Records for the exercise START

(** * Random Jump Consistent Hashing with bounded loads

    A shallow embedding of the class [RandomJumpConsistentHashing] of
    [RandomJumpConsistentHashing.py] and the properties of its ring, its
    servers and its objects.

    Python integers are [Z].  A Python [dict] is an insertion-ordered
    association list ([Dict.t]): the order of its keys is what
    [list(d.keys())] hands to [np.random.choice] and [np.random.shuffle].
    A Python [set] is a [gset Z].  The numpy array [serversArray] of length
    [2**20], filled with [-1], is a finite map holding the slots that were
    written, read through [array_get] with numpy's index rules.  The numpy
    random stream is a function [rng : nat -> Z] of raw draws together with
    the number of draws consumed so far; a draw for the range [0, n) is the
    next raw draw reduced modulo [n].  Loops that the source leaves
    unbounded ([while]) and the recursion of [fillBinOne] take fuel. *)

(** The measurements of the class and the class [RandomJumpCHSimple] of the
    same file (module [Simple], with a world of its own) follow the same
    conventions. *)

From Stdlib Require Import ZArith QArith Qround.
From Stdlib Require Import HexString.
From stdpp Require Import base gmap sets list strings.

#[local] Close Scope Q_scope.
#[local] Open Scope Z_scope.

(** ** Python dictionaries *)

Module Dict.

Definition t (V : Type) : Type := list (Z * V).

Section ops.
Context {V : Type}.

Fixpoint get (k : Z) (d : t V) : option V :=
  match d with
  | [] => None
  | (k', v) :: d' => if decide (k' = k) then Some v else get k d'
  end.

(** [d[k] = v]: an existing key keeps its position, a new one goes last. *)
Fixpoint set (k : Z) (v : V) (d : t V) : t V :=
  match d with
  | [] => [(k, v)]
  | (k', v') :: d' =>
      if decide (k' = k) then (k', v) :: d' else (k', v') :: set k v d'
  end.

(** [d.pop(k)] on a present key. *)
Fixpoint pop (k : Z) (d : t V) : t V :=
  match d with
  | [] => []
  | (k', v') :: d' => if decide (k' = k) then d' else (k', v') :: pop k d'
  end.

Definition keys (d : t V) : list Z := d.*1.

Definition values (d : t V) : list V := d.*2.

(** [{i: v for i in ks}] *)
Definition of_keys (ks : list Z) (v : V) : t V := (λ k, (k, v)) <$> ks.

End ops.
End Dict.

(** [range(n)] *)
Definition range (n : Z) : list Z := Z.of_nat <$> seq 0 (Z.to_nat n).

(** ** The object and its environment *)

Record RJCH : Type := mkRJCH {
  serversCount : Z;
  totalServersAndPastCount : Z;
  duplicatesCount : Z;
  objectsCount : Z;
  totalObjectsAndPastCount : Z;
  epsilon : Q;
  loadCap : Z;
  totalFull : Z;
  servers : Dict.t Z;
  fullFlag : Dict.t bool;
  serversToIdx : Dict.t (list Z);
  serversArray : gmap Z Z;
  serversArrayLen : Z;
  serversContains : Dict.t (gset Z);
  objectsHistory : Dict.t (list Z);
  objectsCurrent : Dict.t Z
}.

(** What an operation runs in: the object, the number of draws taken from
    the random stream, and a ghost log of the servers for which [fillBinOne]
    started to search a mover (the source does not keep it; nothing reads
    it). *)
Record world : Type := mkWorld {
  self : RJCH;
  drawn : nat;
  searches : list Z
}.

Inductive exn : Type := ValueError | KeyError | IndexError | ZeroDivisionError.

Inductive result (A : Type) : Type :=
  | Ok (a : A) (w : world)
  | Raise (e : exn) (w : world)
  | OutOfFuel.
Arguments Ok {A} a w.
Arguments Raise {A} e w.
Arguments OutOfFuel {A}.

Definition M (A : Type) : Type := world → result A.

#[global] Instance M_ret : MRet M := λ A a w, Ok a w.

#[global] Instance M_bind : MBind M := λ A B k m w,
  match m w with
  | Ok a w' => k a w'
  | Raise e w' => Raise e w'
  | OutOfFuel => OutOfFuel
  end.

Definition raise {A} (e : exn) : M A := λ w, Raise e w.

Definition out_of_fuel {A} : M A := λ _, OutOfFuel.

Definition get_self : M RJCH := λ w, Ok (self w) w.

Definition modify (f : RJCH → RJCH) : M unit := λ w,
  Ok tt (mkWorld (f (self w)) (drawn w) (searches w)).

Definition of_option {A} (e : exn) (o : option A) : M A :=
  match o with Some a => mret a | None => raise e end.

Records for the exercise END

* **Task requirements**:
Whatever appears in the listing above, write it down again exactly.

* **Result of this task**:
(** * Random Jump Consistent Hashing with bounded loads

    A shallow embedding of the class [RandomJumpConsistentHashing] of
    [RandomJumpConsistentHashing.py] and the properties of its ring, its
    servers and its objects.

    Python integers are [Z].  A Python [dict] is an insertion-ordered
    association list ([Dict.t]): the order of its keys is what
    [list(d.keys())] hands to [np.random.choice] and [np.random.shuffle].
    A Python [set] is a [gset Z].  The numpy array [serversArray] of length
    [2**20], filled with [-1], is a finite map holding the slots that were
    written, read through [array_get] with numpy's index rules.  The numpy
    random stream is a function [rng : nat -> Z] of raw draws together with
    the number of draws consumed so far; a draw for the range [0, n) is the
    next raw draw reduced modulo [n].  Loops that the source leaves
    unbounded ([while]) and the recursion of [fillBinOne] take fuel. *)

(** The measurements of the class and the class [RandomJumpCHSimple] of the
    same file (module [Simple], with a world of its own) follow the same
    conventions. *)

From Stdlib Require Import ZArith QArith Qround.
From Stdlib Require Import HexString.
From stdpp Require Import base gmap sets list strings.

#[local] Close Scope Q_scope.
#[local] Open Scope Z_scope.

(** ** Python dictionaries *)

Module Dict.

Definition t (V : Type) : Type := list (Z * V).

Section ops.
Context {V : Type}.

Fixpoint get (k : Z) (d : t V) : option V :=
  match d with
  | [] => None
  | (k', v) :: d' => if decide (k' = k) then Some v else get k d'
  end.

(** [d[k] = v]: an existing key keeps its position, a new one goes last. *)
Fixpoint set (k : Z) (v : V) (d : t V) : t V :=
  match d with
  | [] => [(k, v)]
  | (k', v') :: d' =>
      if decide (k' = k) then (k', v) :: d' else (k', v') :: set k v d'
  end.

(** [d.pop(k)] on a present key. *)
Fixpoint pop (k : Z) (d : t V) : t V :=
  match d with
  | [] => []
  | (k', v') :: d' => if decide (k' = k) then d' else (k', v') :: pop k d'
  end.

Definition keys (d : t V) : list Z := d.*1.

Definition values (d : t V) : list V := d.*2.

(** [{i: v for i in ks}] *)
Definition of_keys (ks : list Z) (v : V) : t V := (λ k, (k, v)) <$> ks.

End ops.
End Dict.

(** [range(n)] *)
Definition range (n : Z) : list Z := Z.of_nat <$> seq 0 (Z.to_nat n).

(** ** The object and its environment *)

Record RJCH : Type := mkRJCH {
  serversCount : Z;
  totalServersAndPastCount : Z;
  duplicatesCount : Z;
  objectsCount : Z;
  totalObjectsAndPastCount : Z;
  epsilon : Q;
  loadCap : Z;
  totalFull : Z;
  servers : Dict.t Z;
  fullFlag : Dict.t bool;
  serversToIdx : Dict.t (list Z);
  serversArray : gmap Z Z;
  serversArrayLen : Z;
  serversContains : Dict.t (gset Z);
  objectsHistory : Dict.t (list Z);
  objectsCurrent : Dict.t Z
}.

(** What an operation runs in: the object, the number of draws taken from
    the random stream, and a ghost log of the servers for which [fillBinOne]
    started to search a mover (the source does not keep it; nothing reads
    it). *)
Record world : Type := mkWorld {
  self : RJCH;
  drawn : nat;
  searches : list Z
}.

Inductive exn : Type := ValueError | KeyError | IndexError | ZeroDivisionError.

Inductive result (A : Type) : Type :=
  | Ok (a : A) (w : world)
  | Raise (e : exn) (w : world)
  | OutOfFuel.
Arguments Ok {A} a w.
Arguments Raise {A} e w.
Arguments OutOfFuel {A}.

Definition M (A : Type) : Type := world → result A.

#[global] Instance M_ret : MRet M := λ A a w, Ok a w.

#[global] Instance M_bind : MBind M := λ A B k m w,
  match m w with
  | Ok a w' => k a w'
  | Raise e w' => Raise e w'
  | OutOfFuel => OutOfFuel
  end.

Definition raise {A} (e : exn) : M A := λ w, Raise e w.

Definition out_of_fuel {A} : M A := λ _, OutOfFuel.

Definition get_self : M RJCH := λ w, Ok (self w) w.

Definition modify (f : RJCH → RJCH) : M unit := λ w,
  Ok tt (mkWorld (f (self w)) (drawn w) (searches w)).

Definition of_option {A} (e : exn) (o : option A) : M A :=
  match o with Some a => mret a | None => raise e end.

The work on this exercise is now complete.